それは、うつ病の特徴的な症状の1つである「自殺念慮」を実行してしまうことです。

うつ病は重症のときは自殺する心配はないが、回復期に入って少し元気になるとそのおそれがある、という話を聞いたことがあると思います。

軽症のうつ病は自殺する元気があるのがやっかいなところなのです。

自殺念慮は自殺したい思いというよりは、自殺しなければならないという思いです。

これはうつ病に特有のゆがんだ自己認識のせいで、自分には生きている価値がないとい思い込むことからきます。

よく誤解されているので気をつけたいのは、この自殺念慮は重症のうつ病にだけあるのではなく、軽症のうつ病にもあることです。

一時的な気分の落ちこみは誰にでもありますが、そう何日も続かないし本気で自殺を考えることはありません。

しかしうつ病の場合は、なんとか会社や学校に行くことができる軽症のケースでも、2週間以上気分の落ちこみや意欲の低下が続き、本気で自殺を考えることがあります。

うつ病と診断される基準としては、①気分の落ちこみ、②疲労感と意欲の低下、③自殺念慮の他に、④ものごとに興味が持てず喜びを感じない、⑤食欲の減少または増加、⑥不眠または過眠、⑦強い焦燥感、⑧自責感情、⑨思考力、集中力の低下、があります。軽症でもうつ病の場合はこのうちの少なくとも5つが当てはまります。

うつ病かなと思ったら、気力で治そうとか、根性で乗り切ろうなどと無理を重ねずに、まず重要なことは「休養」です。

ガス欠になりそうなときはいったん止まって給油することが必要です。バッテリーが切れそうなときは充電しなければなりません。

消化していない年休があれば、まとめて休みを取るようにしましょう。無理をして旅行などせずに家でゴロゴロしているだけで充分です。

休養だけでは改善しないときは、まだ何とか仕事が続けられているうちに専門医の診察を受けるべきです。

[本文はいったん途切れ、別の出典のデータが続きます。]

(** X12.  Iteration indices count up from 0 without gaps.  If the indices
    stored for a campaign are 0, ..., n-1, each once, then
    [start_iteration] on a ledger attached to that campaign returns a new
    iteration of index n, appends it and nothing else, so that the indices
    become 0, ..., n; the iterations of other campaigns are not touched. *)
Theorem start_iteration_next_index (db : Iterations.Session) (c : UUID)
    (campaign : CampaignRepository.Campaign) (dh : option string)
    (md : option (gmap string Value)) (uuid : UUID) (now : datetime)
    (n : nat) :
  Iterations.attached db c campaign ->
  Iterations.indices db c ≡ₚ seqZ 0 (Z.of_nat n) ->
  exists row campaign' db',
    Iterations.start_iteration db c campaign dh md uuid now
      = (Ok row, campaign', db') /\
    Iterations.iteration row = Ledger.Build_Iteration uuid c (Z.of_nat n) /\
    Iterations.iterations db' = Iterations.iterations db ++ [row] /\
    Iterations.indices db' c ≡ₚ seqZ 0 (Z.of_nat (S n)) /\
    Iterations.get_current_iteration db' c = Some row /\
    forall other, other <> c ->
      Iterations.indices db' other = Iterations.indices db other.
Proof.
  intros Hatt Hperm.
  destruct (start_iteration_attached db c campaign dh md uuid now Hatt)
    as (campaign' & campaigns' & Hs & _).
  simpl in Hs. rewrite (next_index_contiguous db c n Hperm) in Hs.
  eexists _, _, _. split; [exact Hs|].
  split; [done|]. split; [done|].
  assert (Hidx : Iterations.indices
            (Iterations.Build_Session campaigns'
               (Iterations.iterations db ++
                  [Iterations.Build_IterationRow
                     (Ledger.Build_Iteration uuid c (Z.of_nat n)) dh
                     (default ∅ md)])) c
          ≡ₚ seqZ 0 (Z.of_nat (S n))).
  { rewrite indices_snoc. rewrite decide_True by done.
    rewrite Hperm.
    replace (Z.of_nat (S n)) with (Z.of_nat n + 1) by lia.
    rewrite seqZ_app by lia.
    assert (seqZ (0 + Z.of_nat n) 1 = [Z.of_nat n]) as ->
      by (unfold seqZ; simpl; f_equal; lia).
    reflexivity. }
  split; [exact Hidx|]. split.
  - unfold Iterations.get_current_iteration, Iterations.get_latest. simpl.
    rewrite filter_app, filter_cons, filter_nil.
    rewrite decide_True by done.
    apply latest_snoc. intros r' Hr'.
    assert (Hi : Iterations.index_of r' ∈ Iterations.indices db c)
      by (unfold Iterations.indices; by apply list_elem_of_fmap_2).
    rewrite Hperm in Hi. apply elem_of_seqZ in Hi.
    unfold Iterations.index_of at 2. simpl. lia.
  - intros other Hne. rewrite indices_snoc.
    rewrite decide_False; [by rewrite app_nil_r|].
    unfold Iterations.of_campaign. simpl. congruence.
Qed.

Lemma start_iteration_next_index_witness :
  exists row campaign' db',
    Iterations.start_iteration
      (Iterations.Build_Session {[ 1%positive := demo_campaign ]} [])
      1%positive demo_campaign None None 31%positive 5
      = (Ok row, campaign', db') /\
    Iterations.iteration row
      = Ledger.Build_Iteration 31%positive 1%positive (Z.of_nat 0) /\
    Iterations.iterations db' = [] ++ [row] /\
    Iterations.indices db' 1%positive ≡ₚ seqZ 0 (Z.of_nat 1) /\
    Iterations.get_current_iteration db' 1%positive = Some row /\
    forall other, other <> 1%positive ->
      Iterations.indices db' other
      = Iterations.indices
          (Iterations.Build_Session {[ 1%positive := demo_campaign ]} []) other.
Proof.
  apply (start_iteration_next_index
           (Iterations.Build_Session {[ 1%positive := demo_campaign ]} [])
           1%positive demo_campaign None None 31%positive 5 0).
  - reflexivity.
  - reflexivity.
Defined.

軽症にはそれにあったお薬もあるし、すぐに抗うつ剤による治療を始めなくても、医師と治療法やうつ病を悪化させない日常生活について相談することができます。

また、本人は頑張っているつもりでも、会社の上司や同僚から見ると仕事のミスなどが増えている可能性があります。

うつ病を治療していることは人に知られたくないと思うがふつうですが、場合によっては上司に打ち明けておくことがお互いのためになることがあります。